Collected data entries
------------------------------------------------------------

(* ===== verification/Configuration.v ===== *)
(** * Configuration: the configuration file (icc/Configuration.cpp, icc/Configuration.h)
      and what the broker takes from it (msg/MsgBrokerI.cpp)

    [open] reads lines into a buffer of 4096 characters and takes them apart in
    place: [squish] cuts the white space off both ends, the name ends at the
    equal sign, and so on.  The buffer is a list of characters with bounds; a
    pointer into it is an index, and the pointers of the code that leave the
    buffer are faults here.

    A [SectionMap] is made for each section line.  [cf_sections] are those that
    were made; [cf_map] has the ones that can be found by name. *)
From S2P Require Import Prelude CppLib Block OutputStream InputStream Marshalling TopicManager.

(** ** The buffer *)

Definition peek (p : Z) (buf : list Z) : result Z :=
  if p <? 0 then Fault OutOfBounds else
  match buf !! Z.to_nat p with Some c => Ok c | None => Fault OutOfBounds end.

Definition poke (p c : Z) (buf : list Z) : result (list Z) :=
  _ ← peek p buf; Ok (<[Z.to_nat p := c]> buf).

(** The string at a pointer: the characters before the next zero. *)
Fixpoint c_string (l : list Z) : result (list Z) :=
  match l with
  | [] => Fault OutOfBounds
  | c :: l => if c =? 0 then Ok [] else s ← c_string l; Ok (c :: s)
  end.

Definition string_at (p : Z) (buf : list Z) : result (list Z) :=
  if p <? 0 then Fault OutOfBounds else c_string (drop (Z.to_nat p) buf).

(** [strlen]. *)
Definition strlen (p : Z) (buf : list Z) : result Z := s ← string_at p buf; Ok (#s).

(** [strchr]: where the character is first, and whether it is at all. *)
Definition strchr (p c : Z) (buf : list Z) : result (option Z) :=
  s ← string_at p buf;
  Ok (match index_of c s with Some i => Some (p + Z.of_nat i) | None => None end).

(** [memmove (dst, src, n)]. *)
Definition memmove (dst src n : Z) (buf : list Z) : result (list Z) := bs ← load src n buf; store dst bs buf.

(** ** squish *)

(** The loop from the end of the string back to a character that is no space. *)
Fixpoint trim_back (fuel : nat) (cp src : Z) (buf : list Z) : result Z :=
  match fuel with
  | O => Fault OutOfFuel
  | S fuel =>
      if cp =? src then Ok cp else
      c ← peek cp buf;
      if negb (is_space c) then Ok cp else trim_back fuel (cp - 1) src buf
  end.

(** The loop from the start over white space: how far it goes. *)
Fixpoint skip_front (l : list Z) : result Z :=
  match l with
  | [] => Fault OutOfBounds
  | c :: l => if is_space c then n ← skip_front l; Ok (n + 1) else Ok 0
  end.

------------------------------------------------------------

Tell how many lines of the data above hold the string "memmove". The number alone is the answer.

2